Надя почувствовала, как все ее тело, руки, ноги, голову обволакивает страх. Она не боялась смерти, не боялась мук. Ей было страшно за Ромашку, за милую, наивную, доверчивую, она боялась, как бы Ромашка под страхом мук, боли не сломалась. Зину увели. Надя стала ждать, прислушиваясь к каждому звуку, каждому шороху. Она пыталась мысленно представить себе то, что происходит сейчас там, в кабинете коменданта, в бывшей поповской зале, и не могла. Ждала она долго.

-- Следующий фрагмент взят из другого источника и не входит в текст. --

(** * MatrixManifoldsInCeres: the Frobenius denoising cost functor

    A shallow embedding of [src/CeresMatrixManifolds.cpp]: the class
    [MatrixDenoising] (a [ceres::FirstOrderFunction]) and the driver
    [solveGradientProblem].

    The C++ code works on raw [double*] buffers and on Eigen matrices.  The
    embedding keeps both: memory is a finite map from addresses (counted in
    [double] cells) to scalars, an access to a cell that is not allocated is
    undefined behaviour and is modelled by [None], and the scalar arithmetic
    is an interface ([Scalar]), instantiated with IEEE 754 binary64, the
    [double] of the code (from [SpecFloat]). *)

From Stdlib Require Import ZArith List Bool Lia.
From Stdlib Require Import Floats.SpecFloat.
From stdpp Require Import base option list gmap.

Open Scope Z_scope.

(** ** Scalars *)

(** The operations of [double] that the functor and its properties use. *)
Class Scalar (F : Type) := {
  fzero : F;                 (* Scalar(0) *)
  fhalf : F;                 (* the literal 0.5 *)
  fadd : F -> F -> F;
  fsub : F -> F -> F;
  fmul : F -> F -> F;
  fsqrt : F -> F;
  fopp : F -> F;
  fabs : F -> F
}.

(** ** Integers of the code *)

(** [int] is 32 bits wide; a conversion from the 64-bit [Eigen::Index] keeps
    the low 32 bits, read in two's complement. *)
Definition INT_MAX : Z := 2147483647.

Definition to_int (z : Z) : Z := (z + 2^31) mod 2^32 - 2^31.

(** The null pointer. *)
Definition NULL : Z := 0.

(** ** Memory and Eigen *)

Section Denoising.
Context {F : Type} `{Scalar F}.

(** Modelled from the spec: Eigen's [MatrixXd] is not under src/.  A dense
    matrix of dimensions rows x cols; its coefficients are kept in one
    contiguous array, column after column. *)
Record MatrixXd := mkMatrix {
  rows : Z;
  cols : Z;
  coeffs : list F
}.

(** A matrix that lives in memory and is reached through a reference
    ([MatrixXd &A]): where its storage starts, and its dimensions. *)
Record MatrixRef := mkRef {
  ref_data : Z;
  ref_rows : Z;
  ref_cols : Z
}.

(** Number of coefficients of a [r] x [c] matrix. *)
Definition size_of (r c : Z) : nat := Z.to_nat (r * c).

(** Reading [n] consecutive cells from [p]; [None] when one of them is not
    allocated. *)
Fixpoint load_block (h : gmap Z F) (p : Z) (n : nat) : option (list F) :=
  match n with
  | O => Some []
  | S n' =>
      match h !! p with
      | Some x =>
          match load_block h (p + 1) n' with
          | Some xs => Some (x :: xs)
          | None => None
          end
      | None => None
      end
  end.

(** Writing one cell; [None] when it is not allocated. *)
Definition store (h : gmap Z F) (p : Z) (x : F) : option (gmap Z F) :=
  match h !! p with
  | Some _ => Some (<[p := x]> h)
  | None => None
  end.

(** Writing consecutive cells from [p]. *)
Fixpoint store_block (h : gmap Z F) (p : Z) (l : list F) : option (gmap Z F) :=
  match l with
  | [] => Some h
  | x :: l' =>
      match store h p x with
      | Some h' => store_block h' (p + 1) l'
      | None => None
      end
  end.

(** Modelled from the spec: Eigen's [Map] is not under src/.  The flat
    buffer at [p] read as a matrix of dimensions [r] x [c], here as the matrix
    value that a [const MatrixXd &] parameter receives from it. *)
Definition Map (h : gmap Z F) (p r c : Z) : option MatrixXd :=
  match load_block h p (size_of r c) with
  | Some l => Some (mkMatrix r c l)
  | None => None
  end.

(** The matrix behind a reference. *)
Definition deref (h : gmap Z F) (A : MatrixRef) : option MatrixXd :=
  Map h (ref_data A) (ref_rows A) (ref_cols A).

(** Modelled from the spec: Eigen's assignment is not under src/.
    [Grad = M] for a [Map<MatrixXd>] at [p] of dimensions [r] x [c] writes the
    coefficients of [M] into the buffer; a map cannot be resized, so the
    dimensions must agree. *)
Definition Map_assign (h : gmap Z F) (p r c : Z) (M : MatrixXd) : option (gmap Z F) :=
  if (rows M =? r) && (cols M =? c) && (length (coeffs M) =? size_of r c)%nat
  then store_block h p (coeffs M)
  else None.

(** Coefficient-wise combination of two coefficient arrays. *)
Fixpoint cwise (f : F -> F -> F) (l1 l2 : list F) : list F :=
  match l1, l2 with
  | x :: l1', y :: l2' => f x y :: cwise f l1' l2'
  | _, _ => []
  end.

(** Modelled from the spec: Eigen's [operator-] is not under src/.  [X - Y]
    is the difference entry by entry; the dimensions must agree (an assertion
    of Eigen). *)
Definition mat_sub (X Y : MatrixXd) : option MatrixXd :=
  if (rows X =? rows Y) && (cols X =? cols Y)
  then Some (mkMatrix (rows X) (cols X) (cwise fsub (coeffs X) (coeffs Y)))
  else None.

(** Modelled from the spec: Eigen's [sum()] is not under src/.  It is
    [Scalar(0)] for an empty matrix; otherwise the coefficients are added one
    after the other in storage order, the order of Eigen's plain traversal
    (a vectorized build groups the additions otherwise, which matters for
    rounding only). *)
Definition sum (l : list F) : F :=
  match l with
  | [] => fzero
  | x :: l' => fold_left fadd l' x
  end.

Definition abs2 (x : F) : F := fmul x x.

Definition squaredNorm (M : MatrixXd) : F := sum (map abs2 (coeffs M)).

(** Modelled from the spec: Eigen's [norm()] is not under src/.  The
    Frobenius norm, the square root of the sum of the squared entries. *)
Definition norm (M : MatrixXd) : F := fsqrt (squaredNorm M).

(** ** The functor [MatrixDenoising] *)

Record MatrixDenoising := mkDenoising { A : MatrixRef }.

Definition costFrobenius (this : MatrixDenoising) (h : gmap Z F) (X : MatrixXd)
  : option F :=
  match deref h (A this) with
  | Some a =>
      match mat_sub X a with
      | Some d => let cost := norm d in Some (fmul fhalf cost)
      | None => None
      end
  | None => None
  end.

Definition gradientFrobenius (this : MatrixDenoising) (h : gmap Z F) (X : MatrixXd)
  : option MatrixXd :=
  match deref h (A this) with
  | Some a => mat_sub X a
  | None => None
  end.

(** [Grad] is the map at [g] of dimensions [r] x [c]. *)
Definition costGradientFrobenius (this : MatrixDenoising) (h : gmap Z F)
    (X : MatrixXd) (g r c : Z) : option (F * gmap Z F) :=
  match gradientFrobenius this h X with
  | Some G =>
      match Map_assign h g r c G with
      | Some h' =>
          match Map h' g r c with
          | Some Grad => let cost := norm Grad in Some (fmul fhalf cost, h')
          | None => None
          end
      | None => None
      end
  | None => None
  end.

Definition Evaluate (this : MatrixDenoising) (h : gmap Z F)
    (parameters cost gradient : Z) : option (bool * gmap Z F) :=
  let r := ref_rows (A this) in
  let c := ref_cols (A this) in
  match Map h parameters r c with
  | Some P0 =>
      if gradient =? NULL then
        match costFrobenius this h P0 with
        | Some v =>
            match store h cost v with
            | Some h' => Some (true, h')
            | None => None
            end
        | None => None
        end
      else
        match costGradientFrobenius this h P0 gradient r c with
        | Some (v, h1) =>
            match store h1 cost v with
            | Some h' => Some (true, h')
            | None => None
            end
        | None => None
        end
  | None => None
  end.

Но вот до ее слуха донеслась грубая русская брань. Она узнала голос Милюкина. Потом услышала шаги. Дверь отворилась. Милюкин шагнул внутрь камеры. На лице его застыла напряженная глуповатая улыбка. Потом он резко рассек воздух плетью, сказал угрожающе тихо:
— Ну, кралюшка, готовься. Скоро и ты в крови своих щенят будешь купаться, так-то, русалочка моя незабвенная. Горько припомнишь ты тот денечек, когда хлобыстнула Костю Милюкина по румяной щечке, ох, как припомнишь.
Глава тринадцатая
В полночь в камеру, где сидела Надежда Огнивцева, ввалился Милюкин. Зная, что Надежда Павловна обречена и решение об ее казни комендантом уже принято, он разыграл свой последний фарс. Потоптался у порога, присел на нижнюю ступеньку, поставил между ног фонарь. Долго всматривался в зыбкий полумрак камеры. Молчал. Слышно было, как мечется за стеной разгонистый ветер. Заговорил глухо; и Наде послышалось, как в хриплом с перепоя голосе булькнул смешок:
— А теперя слушайте, Надежда Павловна, что вам Константин Милюкин сказывать станет. По Ромашечке, небось, убиваетесь? Угадал? Зазря убиваетесь. Ромашечка теперь уже дома, отпустили кралю козырную с богом, пусть себе нежится на поповских пуховиках.
— Это правда?
— Правда. Милюкин никогда не врет. Сжалился над ней комендант и отпустил к мамаше, к попадье то есть. Виды на нее комендант имеет. Хоть и немец, а губа не дура. Полюбовницей ее своей захотел сделать. Говорит: «Ничего в мире не видал обаятельней и обворожительней, чем русская поповна...» Вот и выходит, что ты теперя, кралюшка, считай, что в безопасности. Говорил я с комендантом: мол, понасердке посадил, из ревности, значит, мол, невинна она ни в чем, отпустить бы ее на все четыре стороны. Мол, верно, муж у нее летчик, дак и что ж с того... Герр комендант рукой махнул — делай, значит, как знаешь. Вот и выходит, что теперя ты в моих руках. Захочу — озолочу и царицей сделаю, захочу — на перекладине вздерну. Люблю я вас, Надежда Павловна, дюже люблю. Покоя с тех пор, как увидел на Ицке, лишился, рассудка лишился...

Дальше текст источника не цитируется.